Although his title singles out twentieth-century novels, his beginning of the approach that shapes the writing of the past century goes back to Dostoevsky’s 1864 novella Notes from Underground and the voice and crises of that tormented soul. The Underground Man’s struggles provide the roots that define and shape the character struggles found in the major novels to appear in the century ahead.

Frank finds a transformative shift from the plot-driven novels of the nineteenth century: “Plot, however, is equally a sign that the book as a whole is under authorial and perhaps even providential control: the continuities will be maintained, and everything will at last come round, at least if the novel is any good. And plot finally engages the reader as the judge of whether in fact it is any good.”

Notes from Underground is nothing like such novels. Rather than story, voice dominates, equivocal and radically unreliable. The Underground Man serves as an archetype for the voice of the twentieth-century novel, reborn in Bellow’s Dangling Man, Ellison’s Invisible Man, Kafka’s K and Joseph K, and in novel after novel written throughout the century, including those by Beckett, Nabokov, and even Roth’s Portnoy’s Complaint.

The heart of Frank’s analyses offers evidence to substantiate links to Dostoevsky’s novella. For example, Mann’s The Magic Mountain,  “. . . preserves an image of unity by telling the story, down to the last detail, of a world whose pieces no longer come together. A world that was, the reader knows, in fact doomed to explode.” The following chapter on Proust and In Search of Lost Time depicts Albertine’s confining room as a “place of terminal confinement, looks back to the Underground Man’s mousehole and forward to the ever more constricting rooms and beds and jars and holes inhabited by Samuel Beckett’s destitute narrators.”

By the conclusion of his book, Frank wonders if the works he has identified as twentieth-century have played out their continued existence before the last decade of the period. He asks if impatient readers and writers have given up on the backgrounds necessary for serious reading. But then he proposes W.G. Sebald and his Austerlitz as the possible first example of a transition novel to the next period of novel writing.

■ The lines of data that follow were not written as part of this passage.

(** *** Reading and writing whole matrices *)

Definition row_at (h : heap) (r : loc) : option (list Z) :=
  match h !! r with
  | Some (ORow items) => Some items
  | _ => None
  end.

(** The matrix a reference denotes in a store, when it denotes one. *)
Definition matrix_at (h : heap) (a : loc) : option Matrix :=
  match h !! a with
  | Some (OMat rows) => mapM (row_at h) rows
  | _ => None
  end.

Definition store_matrix (A : Matrix) : hm loc :=
  list_of (λ row, new (ORow row)) A.

(** Store [A] and [B] in the empty store, call [f] on them, and read the
    two operands and the result back. *)
Definition run_on (A B : Matrix) (f : loc → loc → hm loc)
    : result (option Matrix * option Matrix * option Matrix) :=
  let '(r, h) :=
    (a ← store_matrix A; b ← store_matrix B; c ← f a b; hret (a, b, c))
      (∅ : heap) in
  match r with
  | Ok (a, b, c) => Ok (matrix_at h a, matrix_at h b, matrix_at h c)
  | Raise e => Raise e
  end.

(** *** What a call may do to the store *)

(** Every object of the store before is in the store after, unchanged. *)
Definition ext {A} (m : hm A) : Prop := ∀ h, h ⊆ (m h).2.

(** The store is not touched at all. *)
Definition readonly {A} (m : hm A) : Prop := ∀ h, (m h).2 = h.

(** The reference returned was not in the store before. *)
Definition fresh1 (m : hm loc) : Prop :=
  ext m ∧ ∀ h l, (m h).1 = Ok l → h !! l = None.

Definition freshN (m : hm (list loc)) : Prop :=
  ext m ∧ ∀ h ls, (m h).1 = Ok ls → Forall (λ l, h !! l = None) ls.

(** [c] is a list of rows that is new in [h'] with respect to [h], and so
    is each of its rows. *)
Definition fresh_matrix (h h' : heap) (c : loc) : Prop :=
  h !! c = None
  ∧ ∃ rows, h' !! c = Some (OMat rows) ∧ Forall (λ l, h !! l = None) rows.

Definition fresh_mat (m : hm loc) : Prop :=
  ext m ∧ ∀ h c, (m h).1 = Ok c → fresh_matrix h (m h).2 c.

(** Running [m] from a store satisfying [I] leads to a store satisfying
    [I], and the value returned satisfies [Q]. *)
Definition keeps {A} (I : heap → Prop) (m : hm A) (Q : A → Prop) : Prop :=
  ∀ h, I h → I (m h).2 ∧ ∀ x, (m h).1 = Ok x → Q x.

(** While the loops of [matmul_classic] run: the store before the call is
    intact and [c] is still the list of the rows allocated for it. *)
Definition acc_inv (h0 : heap) (c : loc) (rows : list loc) (h : heap) : Prop :=
  h0 ⊆ h ∧ h !! c = Some (OMat rows).

(** The text shared by the two entry points of [matrix_benchmark.py]. *)
Definition padded_call (core : loc → loc → Z → hm loc) (a b : loc)
    (cutoff : Z) : hm loc :=
  n ← len a;
  if bool_decide (n = 0) then new (OMat [])
  else
    _ ← Benchmark.shape_assert a b;
    if bool_decide (Z.land (Z.of_nat n) (Z.of_nat n - 1) ≠ 0)%Z then
      let m := Z.shiftl 1 (bit_length (Z.of_nat n - 1)) in
      Ap ← Benchmark.pad (Z.of_nat n) m a;
      Bp ← Benchmark.pad (Z.of_nat n) m b;
      Cp ← core Ap Bp cutoff;
      Benchmark.crop n Cp
    else core a b cutoff.

(** A call that mutates nothing: whatever the store [h] and whether the
    call returns or raises, every object of [h] is unchanged afterwards, so
    every matrix readable in [h] reads the same afterwards; and a returned
    reference is a new matrix made of new rows. *)
Definition pure_call (m : hm loc) : Prop :=
  ∀ h,
    h ⊆ (m h).2
    ∧ (∀ x M, matrix_at h x = Some M → matrix_at (m h).2 x = Some M)
    ∧ (∀ c, (m h).1 = Ok c → fresh_matrix h (m h).2 c).

End Store.

(** ** Relating the store model to the value model *)

(** The object at [r] is the row [row]. *)
Definition rep_row (h : Store.heap) (r : Store.loc) (row : list Z) : Prop :=
  h !! r = Some (Store.ORow row).

(** The objects at [rs] are the rows [rows], one by one. *)
Definition rep_rows (h : Store.heap) (rs : list Store.loc) (rows : Matrix)
    : Prop :=
  Forall2 (rep_row h) rs rows.

(** The reference [a] denotes the matrix [A]. *)
Definition rep (h : Store.heap) (a : Store.loc) (A : Matrix) : Prop :=
  ∃ rs, h !! a = Some (Store.OMat rs) ∧ rep_rows h rs A.

(** Values that are not references are related when they are equal. *)
Definition same {X} (h : Store.heap) (x y : X) : Prop := x = y.

(** The store computation [m], run from [h], does what the value
    computation [p] does: it raises the same exception, or returns a
    value related by [R] to the value [p] returns; and it leaves what was
    in [h] unchanged. *)
Definition sim {X Y} (R : Store.heap → X → Y → Prop) (h : Store.heap)
    (m : Store.hm X) (p : result Y) : Prop :=
  h ⊆ (m h).2
  ∧ match p with
    | Ok y => ∃ x, (m h).1 = Ok x ∧ R (m h).2 x y
    | Raise e => (m h).1 = Raise e
    end.
(** * qpycr: relative quantification of qPCR data

    A shallow embedding of [src/qpycr.py]: the three functions
    [calculate_avg_cqs], [calculate_d_cqs] and [calculate_dd_cqs], together
    with the part of pandas and NumPy they call (group-by with an aggregation,
    [drop_duplicates], left [merge], [isin], [np.where], element-wise float
    arithmetic).

    Conventions of the model.
    - A [float64] is a value of the Standard Library's [spec_float] at
      precision 53 and maximal exponent 1024 (IEEE 754 binary64, one NaN).
    - A data frame is a list of rows in index order, with the list of its
      column labels.  The identifier columns hold [str] values; missing
      identifiers are outside the model.
    - A call either returns a value or raises: [result].
    - [np.NaN] is the NaN of NumPy 1.x, for which the module was written.
    - The aggregations of a group-by are the quantities pandas documents;
      what is said of their values is said up to binary64 rounding, as a
      bound on a distance between real numbers. *)

From Stdlib Require Import Reals Lra.
From Stdlib Require Import List String ZArith Bool Arith Lia Permutation.
From Corelib Require Import SpecFloat.
Import ListNotations.

Set Implicit Arguments.

(* ------------------------------------------------------------------ *)
(** ** IEEE 754 binary64 *)

Module F64.

Definition prec : Z := 53.
Definition emax : Z := 1024.

Definition float : Type := spec_float.

Definition nan : float := S754_nan.
Definition zero : float := S754_zero false.

Definition add : float -> float -> float := SFadd prec emax.
Definition sub : float -> float -> float := SFsub prec emax.
Definition mul : float -> float -> float := SFmul prec emax.
Definition div : float -> float -> float := SFdiv prec emax.
Definition sqrt : float -> float := SFsqrt prec emax.
Definition opp : float -> float := SFopp.

(** Conversion of an integer, rounded to nearest even. *)
Definition of_Z (z : Z) : float := binary_normalize prec emax z 0 false.
Definition of_nat (n : nat) : float := of_Z (Z.of_nat n).

Definition one : float := of_Z 1.
Definition two : float := of_Z 2.
Definition half : float := SFldexp prec emax one (-1).

(** [x != x] *)
Definition isnan (x : float) : bool :=
  match x with S754_nan => true | _ => false end.

(** Neither NaN nor an infinity. *)
Definition is_finite (x : float) : bool :=
  match x with
  | S754_zero _ | S754_finite _ _ _ => true
  | S754_infinity _ | S754_nan => false
  end.

(** [x == 0.0], which holds of both zeros. *)
Definition is_zero (x : float) : bool :=
  match x with S754_zero _ => true | _ => false end.

(** The integer a finite float denotes, when it denotes one. *)
Definition to_Z (x : float) : option Z :=
  match x with
  | S754_zero _ => Some 0%Z
  | S754_finite s m e =>
      let v := cond_Zopp s (Zpos m) in
      match e with
      | Z0 => Some v
      | Zpos p => Some (v * Z.pow_pos 2 p)%Z
      | Zneg p =>
          if (Zpos m mod Z.pow_pos 2 p =? 0)%Z
          then Some (v / Z.pow_pos 2 p)%Z else None
      end
  | _ => None
  end.
Definition train_dummy_model : Py unit :=
  let* X :=
    draw (fun g => random_rand g 500 (List.length ESSENTIAL_FEATURES)) in
  let* D :=
    draw (fun g => random_dirichlet g (np_ones (List.length GASES)) 500) in
  let Y := scale D (of_int 100) in
  let model := forest_fit 100 42 X Y in
  joblib_dump model model_path ;;;
  print "Dummy atmospheric composition model trained and saved.".

(** *** The report *)

(** [{gas:>3}] *)
Definition rjust (width : nat) (s : string) : string :=
  String.concat "" (repeat " " (width - String.length s)) ++ s.

(** Lines 45 to 52. *)
Definition descriptor_of (percent : num) : string :=
  if gt percent (of_int 60) then " — Dominant gas"
  else if gt percent (of_int 20) then " — Major component"
  else if gt percent (of_int 5) then " — Minor component"
  else " — Trace presence".

(** The body of the loop, for one pair of the [zip]. *)
Definition report_row (gas : string) (percent : num) : Py unit :=
  let descriptor := descriptor_of percent in
  print (rjust 3 gas ++ ": " ++ format_2f percent ++ "%" ++ descriptor).

Fixpoint for_each {A} (body : A -> Py unit) (l : list A) : Py unit :=
  match l with
  | [] => ret tt
  | x :: rest => body x ;;; for_each body rest
  end.

Definition rule : string := "====================================".

Definition generate_report (percentages : list num) : Py unit :=
  print (newline ++ "Atmospheric Composition Report") ;;;
  print rule ;;;
  for_each (fun gp => report_row (fst gp) (snd gp))
           (combine GASES percentages) ;;;
  print (rule ++ newline) ;;;
  print " Referenced Research Papers:".

(** *** The statements of the module, after the definitions *)

(** The four citations, in the order of their [print] statements. *)
Definition CITATIONS : list string :=
  ["Armstrong et al., 2020 - \“Atmospheric Retention Limits of Exoplanets Around M-Dwarfs\”";
   "Seager & Deming, 2019 – \“Exoplanet Atmospheres and Photochemical Modeling\”";
   "Lopez & Fortney, 2013 – \“The Role of Mass and Stellar Flux in Shaping Exoplanet Atmospheres\”";
   "Madhusudhan et al., 2014 – \“A Survey of Chemical Compositions of Transiting Exoplanets\”"].

(** Lines 57 to 63: four [print] statements at the top level. *)
Definition print_citations : Py unit :=
  print "Armstrong et al., 2020 - \“Atmospheric Retention Limits of Exoplanets Around M-Dwarfs\”" ;;;
  print "Seager & Deming, 2019 – \“Exoplanet Atmospheres and Photochemical Modeling\”" ;;;
  print "Lopez & Fortney, 2013 – \“The Role of Mass and Stellar Flux in Shaping Exoplanet Atmospheres\”" ;;;
  print "Madhusudhan et al., 2014 – \“A Survey of Chemical Compositions of Transiting Exoplanets\”".

(** [model.predict(df)[0]] *)
Definition first_row (rows : list (list num)) : Py (list num) :=
  match rows with
  | r :: _ => ret r
  | [] => raise IndexError
  end.

(** Lines 71 to 79. *)
Definition predict_and_report : Py unit :=
  let* user_input := get_input in
  let df := [user_input] in
  let* model := joblib_load model_path in
  let* raw_output := first_row (forest_predict model df) in
  let normalized := normalize raw_output in
  generate_report normalized.

(** The [__main__] block. *)
Definition main : Py unit :=
  train_dummy_model ;;;
  predict_and_report.

(** Running the file as a script. *)
Definition script : Py unit :=
  print_citations ;;;
  main.

End Script.

(** ** A small instance of the libraries

    Enough of [float], the samplers and the forest to run the script on
    concrete consoles: decimal numerals are parsed, the samplers return
    constant tables of the right shape, and the forest answers with the
    first row of labels it was fitted on. *)

Definition digit_value (c : ascii) : option Z :=
  let n := Z.of_nat (nat_of_ascii c) in
  if ((48 <=? n) && (n <=? 57))%Z then Some (n - 48)%Z else None.

Fixpoint parse_digits (acc : Z) (s : string) : option Z :=
  match s with
  | EmptyString => Some acc
  | String c rest =>
      match digit_value c with
      | Some d => parse_digits (10 * acc + d)%Z rest
      | None => None
      end
  end.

Frank calls Austerlitz the character “a descendant of the Underground Man, still lost in the abstract and hallucinatory city, but his voice is different. The voice of the Underground Man—angry, self-justifying, self-pitying, self-punishing, prophetic, pathetic, out of control—can’t be pinned down. It snarls and squirms and slips off into the twentieth-century novel. The voice of Austerlitz , the voices of Austerlitz, are by contrast almost preternaturally level, and the story that Austerlitz tells the narrator, improbably unfolding as a series of coincidences, is to be taken entirely at face value. This man of sorrows is the ultimate reliable narrator, and listening to him, we are led to believe that the truth is at hand; maybe we are even beginning to understand.”

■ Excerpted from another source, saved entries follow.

(** ** The entry point (lines 159-212) *)

(** What the input widgets of the page return in this run of the script:
    the variables [model_name], [temperature], [framework], [topic],
    [audience], [tone], [word_count] and [keywords] of [main], and the value
    of [st.button].  Streamlit keeps each within the options and bounds of
    its widget; nothing below relies on that. *)
Record UIState : Type := mkUIState {
  ui_model_name : string;
  ui_temperature : Q;
  ui_framework : string;
  ui_topic : string;
  ui_audience : string;
  ui_tone : string;
  ui_word_count : Z;
  ui_keywords : string;
  ui_generate : bool          (* the button "Generate Blog Post" *)
}.

Definition st (w : Widget) : M unit := emit (EvUI w).

(** The body of the [try] block, lines 190-206. *)
Definition main_try (ui : UIState) : M unit :=
  current_llm <- get_llm (ui_temperature ui) (ui_model_name ui) ;;
  blog_post <-
    (if String.eqb (ui_framework ui) "LangChain" then
       langchain_blog_post (ui_topic ui) (ui_audience ui) (ui_tone ui)
         (ui_word_count ui) (ui_keywords ui) current_llm
     else
       crewai_blog_post (ui_topic ui) (ui_audience ui) (ui_tone ui)
         (ui_word_count ui) (ui_keywords ui) current_llm) ;;
  st (StSubheader "Generated Blog Post") ;;;
  st (StWrite blog_post) ;;;
  st (StDownloadButton "Download Blog Post" blog_post
        ("blog_post_" ++ str_prefix 20 (ui_topic ui) ++ ".txt")
        "text/plain").

(** A call inside [with st.sidebar:]. *)
Definition sidebar (w : Widget) : M unit := st (InSidebar w).
Lemma series_image_frame_witness :
  Forall2
    (fun image out =>
       bandName out = "soil_moisture" /\
       (forall k, k <> "model" -> k <> "units" ->
                  properties out !! k = OPTRAM.scene_properties image !! k) /\
       properties out !! "system:time_start"
         = OPTRAM.scene_properties image !! "system:time_start")
    Scenario.coll
    (List.map (OPTRAM.series_image (20 # 10) ((11 # 10) - (20 # 10)) (20 # 10)
                 ((12 # 10) - (20 # 10))) Scenario.coll).
Proof.
  apply (proj1 (proj2 series_image_frame) Scenario.AOI Scenario.coll). reflexivity.
Defined.


(** * Further properties of the scripts *)

(** ** Corner pairs *)

Section CornerPair.
Variables (AOI : geometry) (masked : list Image).

Let hi := corner ee.Reducer_max AOI masked.
Let lo := corner ee.Reducer_min AOI masked.

Lemma corner_max_of_min v :
  lo = Ok v -> exists w, hi = Ok w /\ v <= w.
Proof.
  intros E.
  pose proof (corner_extreme _ _ Qge_extreme_order Reducer_min_extreme AOI masked) as Hlo.
  pose proof (corner_extreme _ _ Qle_extreme_order Reducer_max_extreme AOI masked) as Hhi.
  fold lo in Hlo. fold hi in Hhi. rewrite E in Hlo. simpl in Hlo.
  destruct Hlo as [(x & Hx & Ex) _].
  destruct hi as [w|e]; simpl in Hhi.
  - exists w. split; [reflexivity|]. rewrite <- Ex. apply Hhi, Hx.
  - rewrite Hhi in Hx. destruct Hx.
Qed.

Lemma corner_min_of_max w :
  hi = Ok w -> exists v, lo = Ok v /\ v <= w.
Proof.
  intros E.
  pose proof (corner_extreme _ _ Qge_extreme_order Reducer_min_extreme AOI masked) as Hlo.
  pose proof (corner_extreme _ _ Qle_extreme_order Reducer_max_extreme AOI masked) as Hhi.
  fold lo in Hlo. fold hi in Hhi. rewrite E in Hhi. simpl in Hhi.
  destruct Hhi as [(x & Hx & Ex) _].
  destruct lo as [v|e]; simpl in Hlo.
  - exists v. split; [reflexivity|]. rewrite <- Ex. apply Hlo, Hx.
  - rewrite Hlo in Hx. destruct Hx.
Qed.
End CornerPair.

In Stranger Than Fiction, Frank makes a case for a unity of characteristics that bind the major novels of the twentieth century as he has so many examples to read closely for evidence of social disorder and destructive wars. On the other hand, Austerlitz is just one novel whose promise of understanding lacks decades of fiction with a similar perspectives for the century ahead. Will the novel continue to be the most significant art form of our time? Will any art form possess the power to bring meaning to all our uncertainties?